Entering into the 2015–16 season, the Lady Hornets were chosen as the national favorite in both the D-II Bulletin Preseason National Poll and the Women's Basketball Coaches Association, as well as the MIAA polls. The first loss of the season came in December against Fort Hays State, where the Tigers defeated Emporia State 71–70. The Lady Hornets would then go on to lose four more times by 15 or less points. The Lady Hornets ended the regular season 23–5 (17–5 in conference play)finishing in fourth place in the MIAA standings. The Lady Hornets competed in the MIAA Conference Tournament in Kansas City, Kansas, where they won their fourth straight Conference Tournament Championship. The Lady Hornets ended the postseason in their fifth straight Sweet 16, losing to conference rival Pittsburg State, and finished with an overall record of 28–6.
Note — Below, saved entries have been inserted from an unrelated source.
(** C5 (amended): for an item with rows, each of the four messages is in the
    blocking-issue list exactly when the item has a row of its kind: a QC
    row, a GR_in_process row, a PO row with delay ['late'], a PR row,
    whatever the quantities (a quantity of 0 still gives the message); the
    message carries the allocated sum of those rows (the balance sum for
    PR).  The rules are independent, so all applicable ones fire. *)
Theorem C5_blocking_rules df code inq :
  material_inquiry df code = Some inq ->
  let rows := filter (fun r => String.eqb (item r) code) df in
  ((exists q, In (StuckInQC q) (mi_blocking_issues inq)) <->
     exists r, In r rows /\ supply_type r = "QC") /\
  ((exists q, In (InGRProcess q) (mi_blocking_issues inq)) <->
     exists r, In r rows /\ supply_type r = "GR_in_process") /\
  ((exists q, In (OnDelayedPOs q) (mi_blocking_issues inq)) <->
     exists r, In r rows /\ supply_type r = "PO" /\ delay r = DLate) /\
  ((exists q, In (NeedPRCreation q) (mi_blocking_issues inq)) <->
     exists r, In r rows /\ supply_type r = "PR") /\
  (forall q, In (StuckInQC q) (mi_blocking_issues inq) ->
     q = col_sum allocated_qty (rows_of_type "QC" rows)) /\
  (forall q, In (InGRProcess q) (mi_blocking_issues inq) ->
     q = col_sum allocated_qty (rows_of_type "GR_in_process" rows)) /\
  (forall q, In (OnDelayedPOs q) (mi_blocking_issues inq) ->
     q = col_sum allocated_qty
           (filter (fun r => delay_is_late (delay r)) (rows_of_type "PO" rows))) /\
  (forall q, In (NeedPRCreation q) (mi_blocking_issues inq) ->
     q = col_sum balance (rows_of_type "PR" rows)).
Proof.
  unfold material_inquiry. intros H. cbv zeta in *.
  set (rows := filter (fun r => String.eqb (item r) code) df) in *.
  destruct rows as [| r0 rs] eqn:E; [discriminate |].
  injection H as <-. simpl mi_blocking_issues. rewrite <- E.
  repeat split.
  - intros [q Hq]. apply in_blocking_qc in Hq as [Hq _]. now apply rows_of_type_nonempty.
  - intros Hr. apply rows_of_type_nonempty in Hr.
    eexists. apply in_blocking_qc. split; [exact Hr | reflexivity].
  - intros [q Hq]. apply in_blocking_gr in Hq as [Hq _]. now apply rows_of_type_nonempty.
  - intros Hr. apply rows_of_type_nonempty in Hr.
    eexists. apply in_blocking_gr. split; [exact Hr | reflexivity].
  - intros [q Hq]. apply in_blocking_po in Hq as [Hq _]. now apply late_po_nonempty.
  - intros Hr. apply late_po_nonempty in Hr.
    eexists. apply in_blocking_po. split; [exact Hr | reflexivity].
  - intros [q Hq]. apply in_blocking_pr in Hq as [Hq _]. now apply rows_of_type_nonempty.
  - intros Hr. apply rows_of_type_nonempty in Hr.
    eexists. apply in_blocking_pr. split; [exact Hr | reflexivity].
  - intros q Hq. now apply in_blocking_qc in Hq as [_ ->].
  - intros q Hq. now apply in_blocking_gr in Hq as [_ ->].
  - intros q Hq. now apply in_blocking_po in Hq as [_ ->].
  - intros q Hq. now apply in_blocking_pr in Hq as [_ ->].
Qed.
After winning their fourth straight Conference Tournament Championship, the Lady Hornets entered the 2016–17 season ranked fourth in the nation. and the favorite to win in the MIAA. As was the case in the previous season, the Lady Hornets' first loss of the season came in December to Fort Hays State where the Tigers defeated the Lady Hornets by three points. The Lady Hornets would go on to finish out the regular season losing only three more times and winning most games by 10 or more points, finishing the regular season 24–4 overall, 15–4 in conference play tying for second place in the MIAA. The Lady Hornets won their fifth straight MIAA Conference Tournament Championship, and finished the postseason losing the Sweet 16 to Harding.
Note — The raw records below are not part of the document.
Lemma I1_oneLane : I1 Sample.oneLane.
Proof.
  intros cardId card Hcard _. unfold Sample.oneLane in Hcard.
  cbn [cards] in Hcard.
  apply lookup_singleton_Some in Hcard as [<- <-]. reflexivity.
Qed.

Lemma delete_card_keeps_I1_witness :
  ∃ state',
    boardReducer Sample.world Sample.oneLane (DELETE_CARD "c1") = Returns state'
    ∧ I1 state'.
Proof.
  eexists. split; [reflexivity|].
  eapply (delete_card_keeps_I1 Sample.world Sample.oneLane "c1");
    [|exact I1_oneLane|reflexivity].
  apply NoDup_singleton.
Defined.

Lemma lanesHolding_state_split state before after (project : Project) k :
  projects state = before ++ project :: after →
  lanesHolding state k
  = (before ≫= heldIn k) ++ heldIn k project ++ (after ≫= heldIn k).
Proof.
  destruct state as [ps aid cs vs loading err]. cbn [projects].
  apply lanesHolding_split.
Qed.


Lemma I1_twoLanes : I1 Sample.twoLanes.
Proof.
  intros cardId card Hcard _. unfold Sample.twoLanes in Hcard.
  cbn [cards] in Hcard.
  repeat (apply lookup_insert_Some in Hcard as [[<- <-]|[_ Hcard]];
          [reflexivity|]).
  apply lookup_singleton_Some in Hcard as [<- <-]. reflexivity.
Qed.

Lemma NoDup_two (a b : string) : a ≠ b → NoDup [a; b].
Proof.
  intros Hne. apply NoDup_cons. split; [|apply NoDup_singleton].
  by intros ->%list_elem_of_singleton.
Qed.


Lemma held_nowhere_split k (before after : list Project) (project : Project) :
  (before ≫= heldIn k) ++ heldIn k project ++ (after ≫= heldIn k) = [] →
  before ≫= heldIn k = [] ∧ after ≫= heldIn k = [] ∧ heldIn k project = [].
Proof.
  intros Hnil. apply app_eq_nil in Hnil as [Hbefore Hrest].
  apply app_eq_nil in Hrest as [Hown Hafter]. done.
Qed.

(** The lanes after an id has been appended to the lane [target] of the
    active project, when no lane listed it: exactly that lane lists it. *)
Lemma appended_is_placed state activeProject before after c target now
    aid cs vs loading err :
  projects state = before ++ activeProject :: after →
  lanesHolding state c = [] →
  NoDup (Lane.id <$> Project.lanes activeProject) →
  (∃ lane, lane ∈ Project.lanes activeProject ∧ Lane.id lane = target) →
  lanesHolding
    (mkState
       (before
        ++ Project.with_lanes
             ((λ lane,
                 if bool_decide (Lane.id lane = target)
                 then Lane.with_cardIds (Lane.cardIds lane ++ [c]) lane
                 else lane) <$> Project.lanes activeProject)
             now activeProject
        :: after)
       aid cs vs loading err) c
  = [(Project.id activeProject, target)].
Proof.
  intros Hsplit Hnowhere Hlanes Htarget.
  rewrite (lanesHolding_state_split state before after activeProject c Hsplit)
    in Hnowhere.
  apply held_nowhere_split in Hnowhere as (Hbefore & Hafter & Hown).
  erewrite lanesHolding_split by reflexivity.
  rewrite Hbefore, Hafter, app_nil_r. cbn [app].
  apply heldIn_placed; [done|done|].
  intros lane Hin. cbv beta.
  destruct (decide (Lane.id lane = target)) as [Hto|Hto].
  - rewrite (bool_decide_eq_true_2 _ Hto). split; [done|]. cbn.
    rewrite elem_of_app, list_elem_of_singleton. tauto.
  - rewrite (bool_decide_eq_false_2 _ Hto). split; [done|].
    split; [|done]. intros Hk. by destruct (held_nowhere _ _ _ Hown Hin).
Qed.

Lemma append_keeps_others (k c target : string) (lane : Lane.t) :
  k ≠ c →
  Lane.id (if bool_decide (Lane.id lane = target)
           then Lane.with_cardIds (Lane.cardIds lane ++ [c]) lane
           else lane) = Lane.id lane
  ∧ (k ∈ Lane.cardIds (if bool_decide (Lane.id lane = target)
                       then Lane.with_cardIds (Lane.cardIds lane ++ [c]) lane
                       else lane)
     ↔ k ∈ Lane.cardIds lane).
Proof.
  intros Hne. destruct (bool_decide (Lane.id lane = target)); [|done].
  split; [done|]. cbn. rewrite elem_of_app, list_elem_of_singleton. tauto.
Qed.

(** RESTORE_CARD keeps I1 when the projects and the lanes of the active
    project have distinct ids, the card belongs to the active project, its
    lane is one of the project's lanes and no lane lists it (the state in
    which DELETE_CARD leaves a card of the active project). *)
Theorem restore_card_keeps_I1 w state activeProject id card :
  distinctProjectIds state →
  I1 state →
  getActiveProject state = Some activeProject →
  NoDup (Lane.id <$> Project.lanes activeProject) →
  cards state !! id = Some card →
  Card.isDeleted card = true →
  Card.projectId card = Project.id activeProject →
  (∃ lane, lane ∈ Project.lanes activeProject
           ∧ Lane.id lane = Card.laneId card) →
  lanesHolding state id = [] →
  ∃ state' card',
    boardReducer w state (RESTORE_CARD id) = Returns state'
    ∧ cards state' !! id = Some card'
    ∧ Card.isDeleted card' = false
    ∧ I1 state'.
Proof.
  intros Hdistinct Hinv Hactive Hlanes Hcard Hdeleted Hproject Htarget Hnowhere.
  unfold boardReducer. cbv zeta. rewrite Hcard, Hdeleted, Hactive.
  cbn [negb].
  destruct (active_project_split state activeProject Hdistinct Hactive)
    as (before & after & Hsplit & Hothers).
  lazymatch goal with
  | |- context [mapActiveProject state ?u] =>
      pose proof (mapActiveProject_split state activeProject u before after
                    Hactive Hsplit Hothers) as Hps
  end.
  rewrite Hps. cbn [from_option Datatypes.id].
  do 2 eexists. split; [reflexivity|].
  split; [cbn [cards]; apply lookup_insert_eq|]. split; [reflexivity|].
  eapply I1_lane_map; [done|done|done|exact Hps| |].
  - intros k lane Hne _. by apply append_keeps_others.
  - intros _.
    cbn [Card.projectId Card.laneId Card.with_updatedAt Card.with_isDeleted].
    rewrite Hproject. by eapply appended_is_placed.
Qed.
The 2017–18 season brought some challenges to the Lady Hornets basketball team. Two of the team's seniors were out with knee and ankle injuries that occurred prior to the season. Collins led the Lady Hornets to an overall record of 17–11, and 11–8 conference record, ending a five-consecutive MIAA Tournament championship streak and marking the first time the Lady Hornets did not make the NCAA postseason since 2011.
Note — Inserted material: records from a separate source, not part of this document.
(** * Split_XPN_CorrFiles: the structural parser and the batch writer

    A shallow embedding of [src/Split_File.py] (module [Split_File]) and of
    its simpler sibling [src/split_xpnfile.py] (module [Split_xpnfile]),
    followed by the properties of the two programs.

    Conventions of the embedding:
    - a Python [str] is a [string]; the programs only ever look at the
      leading tag of a line and at the delimiter [|];
    - [List[str]] is [list string], [lines[i]] is [nth_error lines i] and
      an index outside the list raises [IndexError];
    - a raised exception is [Err e]; each [ValueError] message of the
      source has its own constructor of [Error];
    - a [while] loop is a [Fixpoint] on a fuel argument that follows the
      loop body statement by statement; the function that owns the loop
      supplies [S (length lines)] units of fuel, and running out of fuel is
      the distinguished outcome [OutOfFuel], shown further down never to
      happen;
    - the output directory is a log of the files written, in the order of
      the writes; a file holds the lines written to it (the source writes
      each of them followed by a line feed). *)

From Stdlib Require Import String Ascii List ZArith Lia Bool Arith.
From Stdlib Require Import DecimalString DecimalNat.
Import ListNotations.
Toby Wynn era: 2018–present 
On April 6, 2018, Toby Wynn was announced as the seventh head basketball coach. Wynn previously served 13 years as the head women's basketball coach at Seward County Community College where he led the program to a record of .

Record vs. MIAA opponents

Venue and culture

Home arena

Since 1974, home basketball games have been played at William L. White Auditorium, a 5,000-seat arena named after William Lindsay White, son of William Allen White. The auditorium is also home to the men's basketball team and the Lady Hornets volleyball team since the program started in 1973. In 2008, White Auditorium received an upgrade with a new scoreboard, video board, and a new paint scheme on the basketball court.

School colors

Emporia State's official school colors are black and gold. They have been the colors since the school was founded in 1863, and until recently, the gold was Old gold.

Mascot

Corky the Hornet is Emporia State University's mascot. In 1923 when the Emporia State was named to the Kansas State Teachers College, the athletic teams were called the "Yaps". Many people, including former men's basketball coach Vic Trusler, did not like the name. Trusler suggested to a writer at the Emporia Gazette that the new name should be the "Yellow Jackets". But due to the lack of newspaper space, the name changed to "Hornets".

In 1933, the Teachers College had a student contest where students and staff could design a mascot for the college. Sophomore Paul Edwards, who graduated in 1937, designed Corky. Although hundreds of drawings were submitted, Edwards' Corky, a "human-like" hornet was selected. Corky was published in The Bulletin, the student newspaper for Emporia State University.